Make financial regulation more accessible

In 2019, this financial education enthusiast founded Code F, a company that offers financial coaching to individuals and businesses.

Last July, she joined the Investor Advisory Group formed by the Canadian Securities Administrators (CSA). This group, made up of specialists in law, securities and consumer protection, was set up to identify the needs of investors, particularly with regard to their protection.

The entrepreneur wishes to take advantage of this mandate to promote the issue of simplifying financial regulations for ordinary mortals.

The industry has fallen behind

“We are witnessing a great democratization of autonomous investment. It is therefore important that the regulations follow this trend. Otherwise, the risk is that it fails to reach the people it aims to protect,” she asserts.

Autonomous investment platforms very early adopted a more direct approach to address Mr. and Mrs. Everybody. In comparison, the traditional industry has lagged behind, notes the businesswoman.

According to her, it is necessary to popularize the jargon used in the documents of financial information, but also to better explain and make known the mission of the regulators to the public.

Urgent action is needed, she says, as high-risk alternative investment vehicles, such as crypto-assets and the foreign exchange (Forex) market, are popular with do-it-yourself investors.

“Self-investing is sexy, but people don’t know what they’re getting into or where to find relevant information to protect themselves. »

The egg or the chicken

Where should we start? It’s the egg or the chicken, recognizes Annick Kwetcheu Gamo. Is it up to investors to seek out information designed for them or is it up to the industry to ensure that regulations are accessible to those who need them?

The answer lies halfway. On the one hand, it is necessary to offer awareness campaigns and create popular content on sensitive subjects, such as the series of videos produced by the Autorité des marchés financiers (AMF) on the risks of investing in cryptocurrencies.

On the other hand, investors need to be exposed to this information and have easy access to it. “To relay the message, we need solid partnerships between groups of investors and organizations of financial education”, estimates the entrepreneur.

Educate, support, equip

Next October, Code F will finalize its 2022-2026 strategic plan, which will focus on three areas: educate, support and equip citizens to help them move towards financial autonomy. This triple mission is ensured through coaching, financial education workshops, guides and tools to help citizens become informed investors.

Financial health is at the heart of this plan, in line with the principles of the social economy and impact investment dear to the founder of Code F.
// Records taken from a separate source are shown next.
(* ===== verification/DebateDecisions.v ===== *)
(** * The Decisions of a debate store

    Every stored Decision is derived from entries and constraints that this
    side has stored, is what the verifier accepts, and is signed as its state
    says. *)

From S2P Require Import Prelude Utf8 Canonical Strconv WireTime Body RequestObject Tables.
From S2P Require Import Experience Requests WorkSession TxLemmas DebateEntry DebateTurns DebateLegal Signing DecisionRecord.
From S2P Require Import DecisionVerify DecisionProofs DebateTables Debate DebateMail DebateSteps DebateSpec DebateInvariant.
From stdpp Require Import gmap.

Open Scope Z_scope.

(** ** The own key signs *)

Class DigestLaws {X : Type} `{Env X} : Prop := digest_bytes : ∀ m, forallb is_byte (digest m) = true.

Section Decisions.
Context {X : Type} `{Env X} `{HasDebates X} `{Crypto} `{DebateEnv X}.

Lemma sign_verifies `{!SignLaws} canon sig : sign canon = Ok sig → VerifySignature Self canon sig = true ∧ sig ≠ [].
Proof.
  unfold sign. destruct Priv as [[priv|]|]; try done. destruct (length priv =? 64)%nat eqn:El; [|done]. apply Nat.eqb_eq in El. cbn [negb].
  case_bool_decide as Es; [|done]. cbn [negb]. intros [= <-]. destruct (sl_public priv El) as [L1 B1]. destruct (sl_sign priv (Msg canon) El) as [L2 B2].
  unfold VerifySignature, Sign. rewrite <- Es, !b64_round, L1, L2 by done. rewrite sl_verify by done. split; [done|].
  intros E. apply (f_equal b64_decode) in E. rewrite b64_round in E by done. injection E as E. by rewrite E in L2.
Qed.

(** ** What a Decision is derived from *)

Record supported (t : debate_tables) (r : debate) (i : DeriveInput) : Prop := {
  su_session : in_Session i = d_session r;
  su_parties : (in_Initiator i, in_Respondent i) = keys r;
  su_entries : ∀ x, x ∈ Entries i → de_Slot x < Count i ∧ ∃ e, e ∈ entries t ∧ e_session e = d_session r ∧ e_state e ∈ [EntryApplied; EntrySent] ∧
    e_slot e = de_Slot x ∧ e_author e = de_Author x ∧ e_kind e = de_Kind x ∧ e_canon e = de_Canon x;
  su_constraints : ∀ c, c ∈ Constraints i → ∃ k, k ∈ constraints t ∧ k_session k = d_session r ∧
    k_id k = dc_ID c ∧ k_author k = dc_Author c ∧ k_at k = dc_At c ∧ k_text k = dc_Text c;
}.
Lemma supported_lasts t t' r r' i : lasts t t' → same_debate r r' → supported t r i → supported t' r' i.
Proof.
  intros [LE _ LK] Hs [S1 S2 S3 S4]. pose proof (keys_same _ _ Hs) as Hk. pose proof Hs as (Es & _). constructor.
  - congruence.
  - by rewrite Hk.
  - intros x Hx. destruct (S3 x Hx) as (Hc & e & He & Ese & Hst & Hrest). split; [done|]. exists e. split; [by apply LE|]. rewrite Es. done.
  - intros c Hc. destruct (S4 c Hc) as (k & Hk' & K1 & K2 & K3 & K4 & K5). destruct (LK k Hk') as (k' & ? & ? & ? & ? & ? & ?).
    exists k'. split_and!; congruence.
Qed.

Lemma derive_entries_in tr n x : x ∈ derive_entries tr n → ∃ v, tr !! de_Slot x = Some v ∧ de_Author x = st_author v ∧ de_Kind x = st_kind v ∧ de_Canon x = st_canon v ∧
  de_Slot x < n ∧ st_state v ∈ [EntryApplied; EntrySent].
Proof.
  intros ([s v] & -> & Hin)%elem_of_map_list. apply list_elem_of_In, filter_In in Hin as [Hin%list_elem_of_In%elem_of_map_to_list Hc].
  exists v. cbn. unfold counted, coverBelow, coverAppliedOrSent, hasState in Hc. cbn in Hc. apply andb_true_iff in Hc as [Hlt%Z.ltb_lt Hst%bool_decide_eq_true]. done.
Qed.
Lemma derive_entries_of tr n s v : tr !! s = Some v → s < n → st_state v ∈ [EntryApplied; EntrySent] →
  MkTranscript s (st_author v) (st_kind v) (st_canon v) ∈ derive_entries tr n.
Proof.
  intros Hv Hs Hst. apply elem_of_map_list. exists (s, v). split; [done|]. apply list_elem_of_In, filter_In. split; [by apply list_elem_of_In, elem_of_map_to_list|].
  unfold counted, coverBelow, coverAppliedOrSent, hasState. cbn. rewrite (proj2 (Z.ltb_lt _ _)) by done. by rewrite bool_decide_eq_true_2.
Qed.

Lemma turn_states_counted rl st : st ∈ turnStates rl → st ∈ [EntryApplied; EntrySent].
Proof. destruct rl; [|done]. intros ->%list_elem_of_singleton. by left. Qed.
(** On A nothing is sent before it is applied. *)
Lemma counted_meta t o r tr s v : dwf (t, o) → (∀ e, e ∈ entries t → entry_inv t e) → r ∈ debates t → transcript_in t (d_session r) tr →
  tr !! s = Some v → st_state v ∈ [EntryApplied; EntrySent] → metas (turnStates (d_role r)) tr !! s = Some (meta_of v).
Proof.
  intros Hw Hei Hr Ht Hv Hst. rewrite lookup_metas, Hv. cbn. unfold hasState. rewrite bool_decide_eq_true_2; [done|].
  destruct (transcript_row _ _ _ _ _ _ Hw Ht Hv) as (e & x & He & Es & Esl & _ & ->). cbn in *.
  destruct (Hei e He) as [_ (r1 & Hr1 & Es1 & _ & Hsent & _)].
  assert (r1 = r) as -> by (apply (map_key_inj d_session (debates t)); [apply (wf_debates _ Hw)|done|done|congruence]).
  destruct (d_role r) eqn:E; [|done]. cbn. destruct (decide (e_state e = EntrySent)) as [Ee|]; [by apply Hsent in Ee|set_solver].
Qed.

Lemma elem_of_take_in {A} n (l : list A) x : x ∈ take n l → x ∈ l.
Proof. intros Hx. rewrite <- (take_drop n l). apply elem_of_app. by left. Qed.
Lemma own_supported `{!SignLaws} `{!DigestLaws} t o r tr oc reason canon : dwf (t, o) → (∀ e, e ∈ entries t → entry_inv t e) →
  (∀ k, k ∈ constraints t → constraint_inv t k) → r ∈ debates t → row_inv r → legal_in t r → own_derivation t r tr oc reason canon →
  ∃ i, Derive i = Ok canon ∧ in_Outcome i = oc ∧ in_Reason i = reason ∧ supported t r i ∧ (d_peer r ≠ Self → derivable i).
Proof.
  intros Hw Hei Hki Hr Hri (tr' & Ht' & Hl) (Ht & n & listed & at_ & req & Hreq & Hat & Hd).
  pose proof (transcript_unique _ _ _ _ Ht Ht') as <-. eexists. split; [exact Hd|]. split; [done|]. split; [done|].
  assert (∀ c, c ∈ listed_in (d_session r) listed t → ∃ k, k ∈ constraints t ∧ k_session k = d_session r ∧
    k_id k = dc_ID c ∧ k_author k = dc_Author c ∧ k_at k = dc_At c ∧ k_text k = dc_Text c) as Hcs.
  { intros c (id & _ & Hid)%list_elem_of_omap. destruct (List.find _ _) as [k|] eqn:Ek; [|done]. injection Hid as <-.
    apply List.find_some in Ek as [Hk Hp]. unfold is_constraint in Hp. apply andb_true_iff in Hp as [Hp%bool_decide_eq_true _].
    exists k. split_and!; try done. by apply list_elem_of_In. }
  split.
  { constructor; cbn; try done; [by destruct (keys r)|]. intros x (v & Hv & Ea & Ek & Ec & Hlt & Hst)%derive_entries_in.
    destruct (transcript_row _ _ _ _ _ _ Hw Ht Hv) as (e & y & He & Es & Esl & _ & ->). cbn in *. split; [done|]. exists e. split_and!; congruence || done. }
  intros Hpeer. destruct Hri as [Es Hrd _ [V1 V2] _ _ _ _]. constructor; cbn.
  - split_and!; [|done..]. rewrite Es. unfold DeriveID. apply valid_utf8_app; [done|]. apply valid_hex_encode. apply forallb_forall. intros b Hb.
    pose proof (digest_bytes (idTag ++ (keys r).1 ++ [0x0A] ++ (keys r).2 ++ [0x0A] ++ d_requestID r)) as Hbs. rewrite forallb_forall in Hbs. apply Hbs.
    apply list_elem_of_In. apply list_elem_of_In in Hb. by apply (elem_of_take_in 16).
  - unfold keys. destruct (d_role r); cbn; congruence.
  - done.
  - intros q Hq. by apply Hreq.
  - intros x (v & Hv & Ea & Ek & Ec & Hlt & Hst)%derive_entries_in Hb.
    destruct (transcript_row _ _ _ _ _ _ Hw Ht Hv) as (e & y & He & Ese & Esl & Hy & Ev).
    pose proof (counted_meta _ _ _ _ _ _ Hw Hei Hr Ht Hv Hst) as Hm. rewrite Ev in *. cbn in *. split; [exists y; congruence|].
    intros Emv. destruct (legal_move _ _ _ _ Hl Hm) as [Ha Hsl]; [cbn; congruence|]. cbn in Ha. split; [congruence|]. unfold last_slot in Hsl. unfold MaxDebateRounds. lia.
  - intros x (v & Hv & Ea & Ek & Ec & Hlt & Hst)%derive_entries_in Hb Eans.
    pose proof (counted_meta _ _ _ _ _ _ Hw Hei Hr Ht Hv Hst) as Hm.
    destruct (legal_answer _ _ _ _ Hl Hm) as (p & Hp & Ekp); [cbn; congruence|]. pose proof (legal_slot _ _ _ _ Hl Hp) as Hge.
    rewrite lookup_metas in Hp. destruct (tr !! (de_Slot x - 1)) as [vp|] eqn:Evp; [|done]. cbn in Hp. destruct (hasState vp _) eqn:Ehs; [|done]. injection Hp as <-.
    exists (MkTranscript (de_Slot x - 1) (st_author vp) (st_kind vp) (st_canon vp)). split_and!; cbn in *; try done; try lia.
    apply derive_entries_of; [done|lia|]. unfold hasState in Ehs. apply bool_decide_eq_true in Ehs. by apply (turn_states_counted (d_role r)).
  - apply Forall_forall. intros c Hc. destruct (Hcs c Hc) as (k & Hk & _ & <- & _ & <- & <-). destruct (Hki k Hk) as [K1 K2 [τ K3] _].
    split_and!; [by apply (hex_id_valid 0x63)|by apply (decodeTime_valid _ τ)|done].
Qed.

(** ** The stored Decisions *)

Definition sig_of (p : party) (n : decision_row) : option bytes := match p with RoleInitiator => n_sigI n | RoleRespondent => n_sigR n end.
Definition own_signed (n : decision_row) (p : party) : Prop := ∃ s, sign (n_decision n) = Ok s ∧ sig_of p n = Some s.
Definition peer_signed (r : debate) (n : decision_row) : Prop :=
  ∃ s, sig_of (other (d_role r)) n = Some s ∧ VerifySignature (d_peer r) (n_decision n) s = true.
(** The signatures a row has, by its state. *)
Definition signed_as (r : debate) (n : decision_row) : Prop :=
  match d_role r, n_state n with
  | RoleInitiator, DecisionAwaitingPeer => own_signed n RoleInitiator ∧ n_sigR n = None
  | RoleInitiator, DecisionPeerRefused => own_signed n RoleInitiator ∧ n_sigR n = None
  | RoleRespondent, DecisionAwaitingPeer => False
  | RoleRespondent, DecisionPeerRefused => n_sigI n = None ∧ n_sigR n = None
  | rl, DecisionSigned => own_signed n rl ∧ peer_signed r n
  end.

Record decision_of_debate (t : debate_tables) (r : debate) (n : decision_row) : Prop := {
  dd_id : n_id n = DecisionRecord.ID (d_session r);
  dd_sides : n_role n = d_role r ∧ n_peer n = d_peer r;
  dd_hash : n_hash n = Hash (n_decision n);
  dd_derived : ∃ i, Derive i = Ok (n_decision n) ∧ supported t r i ∧ (d_peer r ≠ Self → derivable i);
  dd_signed : signed_as r n;
}.
Definition decision_inv (t : debate_tables) (n : decision_row) : Prop :=
  ∃ r, r ∈ debates t ∧ n_session n = d_session r ∧ decision_of_debate t r n.

Lemma decision_kept t t' r r' n : lasts t t' → same_debate r r' → decision_of_debate t r n → decision_of_debate t' r' n.
Proof.
  intros Hl Hs [D1 [D2 D3] D4 (i & Hi & Hsu & Hdv) D5]. pose proof Hs as (Es & Erl & Ep & _). constructor; rewrite ?Es, ?Erl, ?Ep; try done.
  - exists i. split_and!; [done|by apply (supported_lasts t _ r)|done].
  - unfold signed_as, peer_signed in *. by rewrite Erl, Ep.
Qed.
Lemma new_signed `{!SignLaws} t r n : decision_new t r n → signed_as r n.
Proof.
  intros [tr o reason sig Hrl _ _ Hsg EI ER Est|tr o reason sigA sigB Hrl _ _ _ _ Hv _ Hsg EI ER Est|tr o reason Hrl _ _ EI ER Est]; unfold signed_as; rewrite Hrl, Est.
  - destruct (sign_verifies _ _ Hsg) as [_ Hne]. split; [|done]. exists sig. split; [done|]. cbn. rewrite EI. by destruct sig.
  - destruct (sign_verifies _ _ Hsg) as [_ Hne]. split; [exists sigB; split; [done|]; cbn; rewrite ER; by destruct sigB|].
    exists sigA. unfold sig_of. by rewrite Hrl.
  - done.
Qed.
Lemma new_derivation t r n : decision_new t r n → ∃ tr o reason, own_derivation t r tr o reason (n_decision n).
Proof. intros []; by eexists _, _, _. Qed.
Lemma answer_signed r n n' : decision_step r n n' → signed_as r n → signed_as r n'.
Proof.
  intros [sig now Hrl Est Hv Hne|hash now Hrl Est] Hs; unfold signed_as in *; rewrite Hrl in *; rewrite Est in Hs; destruct Hs as [Ho EN]; cbn.
  - split; [done|]. exists sig. unfold sig_of. by rewrite Hrl.
  - done.
Qed.

Lemma dstep_decisions `{!SignLaws} `{!DigestLaws} s s' : dwf s → dstep s s' → (∀ e, e ∈ entries s.1 → entry_inv s.1 e) →
  (∀ k, k ∈ constraints s.1 → constraint_inv s.1 k) → (∀ r, r ∈ debates s.1 → row_inv r ∧ legal_in s.1 r) →
  (∀ n, n ∈ decisions s.1 → decision_inv s.1 n) → ∀ n, n ∈ decisions s'.1 → decision_inv s'.1 n.
Proof.
  intros Hwf Hs Hei Hki Hri Hi n Hn. pose proof (dstep_lasts _ _ Hwf Hs) as Hl.
  assert (∀ r n, r ∈ debates s.1 → n_session n = d_session r → decision_of_debate s.1 r n → decision_inv s'.1 n) as Hkeep.
  { intros r n1 Hr Es Hd. destruct (dstep_debate _ _ _ Hwf Hs Hr) as (r' & Hr' & Hsame). exists r'. split; [done|].
    split; [rewrite Es; by destruct Hsame as (-> & _)|]. by apply (decision_kept s.1 _ r). }
  assert (∀ n, n ∈ decisions s.1 → decision_inv s'.1 n) as Hold.
  { intros n1 Hn1. destruct (Hi n1 Hn1) as (r & Hr & Es & Hd). by apply (Hkeep r). }
  destruct Hs as [| | | | | | |t o r n1 Hr Esn Hfr Eid Erl Ep Eh Hnew|t o r n1 f Hr Hn1 Esn Hst| |]; cbn [fst decisions] in *; try (by apply Hold).
  - apply elem_of_app in Hn as [Hn|Hn%list_elem_of_singleton]; [by apply Hold|]. subst n. apply (Hkeep r); [done..|].
    destruct (Hri r Hr) as [Hrow Hleg]. destruct (new_derivation _ _ _ Hnew) as (tr & oc & reason & Hd).
    destruct (own_supported t o r tr oc reason _ Hwf Hei Hki Hr Hrow Hleg Hd) as (i & Hdi & _ & _ & Hsu & Hdv).
    constructor; [done..|by exists i|by apply (new_signed t)].
  - pose proof (decision_step_fields _ _ _ Hst) as (E1 & E2 & E3 & E4 & E5 & E6 & _).
    destruct (update_key _ (is_decision (d_session r)) f _ n1 (wf_decisions _ Hwf) Hn1) as [_ Hin]; [intros y; rewrite is_decision_key; by rewrite Esn|done|].
    apply Hin in Hn as [->|[Hn _]]; [|by apply Hold]. destruct (Hi n1 Hn1) as (r1 & Hr1 & Es1 & [D1 [D2 D3] D4 (i & Hdi & Hsu & Hdv) D5]).
    assert (r1 = r) as -> by (apply (map_key_inj d_session (debates t)); [apply (wf_debates _ Hwf)|done|done|congruence]).
    apply (Hkeep r); [done|congruence|]. constructor; rewrite ?E2, ?E3, ?E4, ?E5, ?E6; try done; [by exists i|by apply (answer_signed _ n1)].
Qed.

(** ** The invariant *)

Record dinv (s : dstate) : Prop := {
  di_rows : ∀ r, r ∈ debates s.1 → row_inv r;
  di_entries : ∀ e, e ∈ entries s.1 → entry_inv s.1 e;
  di_legal : ∀ r, r ∈ debates s.1 → legal_in s.1 r;
  di_constraints : ∀ k, k ∈ constraints s.1 → constraint_inv s.1 k;
  di_active : active_bound s.1;
  di_decisions : ∀ n, n ∈ decisions s.1 → decision_inv s.1 n;
  di_mail : mail_inv s;
}.
Lemma dstep_inv `{!SignLaws} `{!DigestLaws} s s' : dwf s → dinv s → dstep s s' → dinv s'.
Proof.
  intros Hwf [I1 I2 I3 I4 I5 I6 I7] Hs. constructor.
  - intros r' Hr'. destruct (dstep_debates _ _ _ Hwf Hs Hr') as [(r & Hr & [->|Hrow])|(Hn & _)]; [by apply I1|apply (row_step_inv _ _ _ Hrow); by apply I1|by apply new_row_inv].
  - by apply (dstep_entry_inv s).
  - by apply (dstep_legal s).
  - by apply (dstep_constraints s).
  - by apply (dstep_active s).
  - apply (dstep_decisions s); try done. intros r Hr. split; [by apply I1|by apply I3].
  - by apply (dstep_mail s).
Qed.
Lemma dinv_start o : Forall (λ x, m_kind x ∉ debate_kinds) o → dinv (DebateTables [] [] [] [], o).
Proof.
  intros Ho. constructor; cbn; try (intros ? ?%elem_of_nil; done). intros m Hm Hk. cbn in *. rewrite Forall_forall in Ho. by destruct (Ho m Hm).
Qed.
End Decisions.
“Financial health has an impact on the psychological health of individuals, but also on the performance of society as a whole,” she says.

From Cameroon to Quebec

Born in Cameroon, Annick Kwetcheu Gamo lived in France before setting foot in Quebec City in 2010 as part of a university exchange. She then felt a real crush on this city, and never thought of leaving it.
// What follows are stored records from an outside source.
(* ===== verification/DebateDemo.v ===== *)
(** * A concrete debate

    The initiator's daemon with keys, hashes and signatures written out, and
    a run of it: the debate is started and accepted, the other side sends its
    position, the own one is revealed, the turn times out, the debate
    escalates and both sign. *)

From S2P Require Import Prelude Utf8 Canonical Strconv DisplayText WireTime Body RequestObject.
From S2P Require Import Tables Experience Requests RequestMail WorkSession SessionMail TxLemmas DebateEntry.
From S2P Require Import DebateTurns Signing DecisionRecord DecisionProofs DebateTables Debate DebateMail DebateSteps DebateSpec.
From S2P Require Import DebateRefine DebateRuns DebateDecisions.
From stdpp Require Import gmap.

Open Scope Z_scope.

#[export] Existing Instance demo_crypto.
#[export] Existing Instance demo_sign_laws.
Definition demo_priv : bytes := repeat 7 64.
Definition peer_priv : bytes := repeat 9 64.
Definition demo_peer : bytes := b64_encode (demo_public peer_priv).

#[export] Instance demo_tables : HasDebates debate_tables := {| get_debates := λ x, x; put_debates := λ t _, t |}.
Definition demo_env0 : Env debate_tables := {|
  Self := b64_encode (demo_public demo_priv); digest := λ m, repeat (checksum m) 32; Tables.seal := λ _ _ _ _, Ok (bytes_of "m-0"); Quarantine := None;
  RevokeGrants := None; Debates := None; UnverifiedPeer := None; TeamActive := None; TeamHasMembers := None;
  introduction_row := λ _ _, None; grants_of := λ _ _, [];
  audit_row := λ _ _ _, Ok tt; audit_soft := λ _ _ _, Ok true; reread := λ _, Ok tt;
|}.
#[export] Instance demo_debate_env : DebateEnv debate_tables := {| Priv := Some (Ok demo_priv); PeerQuarantine := None |}.
#[export] Instance demo_env : Env debate_tables := {|
  Self := Self (Env := demo_env0); digest := digest (Env := demo_env0); Tables.seal := Tables.seal (Env := demo_env0); Quarantine := None; RevokeGrants := None;
  Debates := Some (@debate_hooks _ demo_env0 _ _ _); UnverifiedPeer := None; TeamActive := None; TeamHasMembers := None;
  introduction_row := λ _ _, None; grants_of := λ _ _, [];
  audit_row := λ _ _ _, Ok tt; audit_soft := λ _ _ _, Ok true; reread := λ _, Ok tt;
|}.

(** The laws hold of it. *)
#[export] Instance demo_tables_laws : HasDebatesLaws debate_tables.
Proof. by split. Qed.
#[export] Instance demo_revoke : RevokeLaws (X := debate_tables).
Proof. by intros f x sid now x'. Qed.
#[export] Instance demo_wired : Wired (X := debate_tables).
Proof. reflexivity. Qed.
#[export] Instance demo_digest_laws : DigestLaws (X := debate_tables).
Proof. intros m. apply repeat_bytes, checksum_byte. Qed.
(** ** The run *)

Definition demo_now : Z := 1790000000 * second.
Definition demo_position (claim : string) : value :=
  VObject [(bytes_of "claim", VString (bytes_of claim)); (bytes_of "argument", VString (bytes_of "Because."))].
Definition demo_submit : SubmitParams (X := debate_tables) :=
  MkParams Self demo_peer (bytes_of "t-00000000000000000000000000000000") TypeDebate (bytes_of "Storage") (bytes_of "Which one?") UrgencyNormal []
    [] None None None zeroTime [] [] None None.
Definition demo_params : StartParams (X := debate_tables) := MkStart demo_submit (Some (demo_position "SQLite")) (Some 1) None.
Definition demo_id : bytes := bytes_of "r-00000000000000000000000000000000".
Definition demo_start : dop (X := debate_tables) := DStart demo_params (λ _, demo_id) (λ _, repeat 0x30 64).
Definition demo_sid : bytes := DeriveID Self demo_peer demo_id.

Definition demo_db0 : db debate_tables := Db [] [] [] [] [] (DebateTables [] [] [] []).
Definition demo_db1 : db debate_tables := dexec demo_start demo_now demo_db0.
(** worksession.Store opens the session. *)
Definition demo_db2 : db debate_tables :=
  Db [new_session demo_sid Requester demo_peer demo_id (bytes_of "t-00000000000000000000000000000000") Tables.KindDebate demo_now]
     (requests demo_db1) (tombstones demo_db1) (outbox demo_db1) (experiences demo_db1) (ext demo_db1).
Definition demo_opened : dop (X := debate_tables) := DOpened Requester demo_peer demo_id demo_sid.
Definition demo_db3 : db debate_tables := dexec demo_opened demo_now demo_db2.
Definition demo_mail (b : body) : opened_mail := Opened_ (bytes_of "m-1") demo_peer Self demo_now b.
Definition demo_reply : dop (X := debate_tables) := DMailEntry (demo_mail
  [(bytes_of "at", VString (wireTime demo_now)); (bytes_of "entry", demo_position "Files"); (bytes_of "kind", VString (bytes_of "position"));
   (bytes_of "request", VString demo_id); (bytes_of "session", VString demo_sid); (bytes_of "slot", num 1)]).
Definition demo_db4 : db debate_tables := dexec demo_reply demo_now demo_db3.
Definition demo_later : Z := demo_now + 7200 * second.
Definition demo_db5 : db debate_tables := dexec (DSweep true) demo_later demo_db4.
(** The other side agrees: its signature of the same bytes. *)
Definition demo_canon : bytes := match decisions (tables demo_db5) with n :: _ => n_decision n | [] => [] end.
Definition demo_answer : dop (X := debate_tables) := DMailSign (demo_mail
  [(bytes_of "at", VString (wireTime demo_later)); (bytes_of "decision", VString (Hash demo_canon)); (bytes_of "request", VString demo_id);
   (bytes_of "session", VString demo_sid); (bytes_of "sig", VString (Sign peer_priv demo_canon))]).
Definition demo_db6 : db debate_tables := dexec demo_answer demo_later demo_db5.

Lemma demo_years : in_years demo_now ∧ in_years demo_later.
Proof. split; vm_compute; split; discriminate. Qed.
Lemma demo_started : dstart demo_db0.
Proof. split_and!; [done|constructor|constructor]. Qed.
Lemma sessions_opened l (d : db debate_tables) : other_stores d (Db l (requests d) (tombstones d) (outbox d) (experiences d) (ext d)).
Proof. split_and!; [done|done|]. intros m Hm _. by exists m. Qed.
Lemma demo_session_opened : other_stores demo_db1 demo_db2.
Proof. apply sessions_opened. Qed.
Lemma demo_start_ok : dop_ok demo_start demo_now demo_db0.
Proof. destruct demo_years. split; [done|]. split; [done|]. split; [done|]. intros Hn. by destruct Hn. Qed.
Lemma demo_steps : rtc dtrans demo_db0 demo_db4 ∧ rtc dtrans demo_db4 demo_db6.
Proof.
  destruct demo_years as [Hy Hl]. split.
  - refine (rtc_l _ _ demo_db1 _ (dtrans_op demo_start demo_now demo_db0 demo_start_ok) _).
    refine (rtc_l _ _ demo_db2 _ (dtrans_other _ _ demo_session_opened) _).
    refine (rtc_l _ _ demo_db3 _ (dtrans_op demo_opened demo_now demo_db2 (conj Hy I)) _).
    exact (rtc_once _ _ (dtrans_op demo_reply demo_now demo_db3 (conj Hy I))).
  - refine (rtc_l _ _ demo_db5 _ (dtrans_op (DSweep true) demo_later demo_db4 (conj Hl I)) _).
    exact (rtc_once _ _ (dtrans_op demo_answer demo_later demo_db5 (conj Hl I))).
Qed.
Lemma demo_run : rtc dtrans demo_db0 demo_db6.
Proof. refine (transitivity (proj1 demo_steps) (proj2 demo_steps)). Qed.
Lemma demo_reachable : dreachable demo_db4 ∧ dreachable demo_db6.
Proof.
  exact (conj (ex_intro _ demo_db0 (conj demo_started (proj1 demo_steps)))
              (ex_intro _ demo_db0 (conj demo_started demo_run))).
Qed.

(** ** The other side of such a debate *)

Definition canon_of (v : value) : bytes := match DecodeEntry KindPosition (Some v) with Ok (_, c) => c | Err _ => [] end.
Definition peer_sid : bytes := DeriveID demo_peer Self demo_id.
Definition peer_request : Request :=
  MkRequest 1 demo_id demo_peer Self (bytes_of "t-00000000000000000000000000000000") TypeDebate (bytes_of "Storage") (bytes_of "Which one?") UrgencyNormal [] []
    [] None zeroTime demo_now None None
    (Some (MkDebate (DebateEntry.Commitment sha256 peer_sid demo_peer (repeat 0x30 64) (canon_of (demo_position "SQLite"))) 1 3600)).
Definition peer_body : bytes := match RequestObject.Canonical peer_request with Ok c => c | Err _ => [] end.
Definition peer_row : request :=
  RequestRow DirIn demo_peer demo_id (bytes_of "t-00000000000000000000000000000000") TypeDebate UrgencyNormal UrgencyNormal None peer_body [] Accepted 1
    None None None None None None None (wireTime demo_now) None [] None None None None None None None None (storeTime demo_now) None None.
Definition resp_db0 : db debate_tables :=
  Db [new_session peer_sid Worker demo_peer demo_id (bytes_of "t-00000000000000000000000000000000") Tables.KindDebate demo_now] [peer_row] [] [] []
     (DebateTables [] [] [] []).
Definition resp_db1 : db debate_tables := dexec (DReceived peer_request) demo_now resp_db0.
Definition resp_db2 : db debate_tables := dexec (DOpened Worker demo_peer demo_id peer_sid) demo_now resp_db1.
Definition resp_db3 : db debate_tables := dexec (DSubmit peer_sid [] (bytes_of "position") (Some (demo_position "Files")) true) demo_now resp_db2.
Definition resp_reveal : dop (X := debate_tables) := DMailReveal (demo_mail
  [(bytes_of "at", VString (wireTime demo_now)); (bytes_of "nonce", VString (repeat 0x30 64)); (bytes_of "position", demo_position "SQLite");
   (bytes_of "request", VString demo_id); (bytes_of "session", VString peer_sid)]).
Definition resp_db4 : db debate_tables := dexec resp_reveal demo_now resp_db3.
Definition resp_row : debate := hd (new_debate [] RoleInitiator [] [] 0 0 [] None 0) (debates (tables resp_db4)).
Definition resp_transcript : transcript := match loadTranscript peer_sid resp_db4 with Ok (tr, _) => tr | Err _ => ∅ end.
(** What the initiator derives its Decision from. *)
Definition peer_input : DeriveInput :=
  MkDerive peer_sid demo_peer Self peer_body 1
    [MkTranscript 0 RoleInitiator KindPosition (canon_of (demo_position "SQLite")); MkTranscript 1 RoleRespondent KindPosition (canon_of (demo_position "Files"))]
    2 [] OutcomeEscalated ReasonTimeout (wireTime demo_later).
Definition peer_canon : bytes := match Derive peer_input with Ok c => c | Err _ => [] end.
Definition peer_sig : bytes := Sign peer_priv peer_canon.
Definition peer_close : close_mail :=
  MkCloseMail (MkCommon (wireTime demo_later) demo_id peer_sid) [] 2 OutcomeEscalated ReasonTimeout (Some (Hash peer_canon, peer_sig)).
During her studies in international management at Laval University, she created Mon code F, a platform to improve financial security. The student project turns into a business ten years later.

Before embarking on entrepreneurship, Annick Kwetcheu Gamo was destined for a career in insurance. She cut her teeth at iA as an analyst for pension plans. “I developed a real passion for individual savings strategies,” she reports.

At the same time, she finds that there are major flaws in financial education. “When I bought my first duplex, I was often asked questions about the financial strategies I had put in place to acquire it. It made me want to democratize this knowledge by helping people take control of their finances,” she explains.

Social impact

A committed woman, Annick Kwetcheu Gamo is involved with conviction in economic development and entrepreneurship, within the Quebec City division of the Association des femmes entrepreneures (AFE), of which she is vice-president, and on the board of directors. administration of the social economy business hub of the Capitale-Nationale region.

As a young immigrant woman from the black community, she is aware of being a role model. “I have a role to play as an entrepreneur representing diversity in an industry sector where there are few of us. I try to incorporate this concern into my business every day,” she says.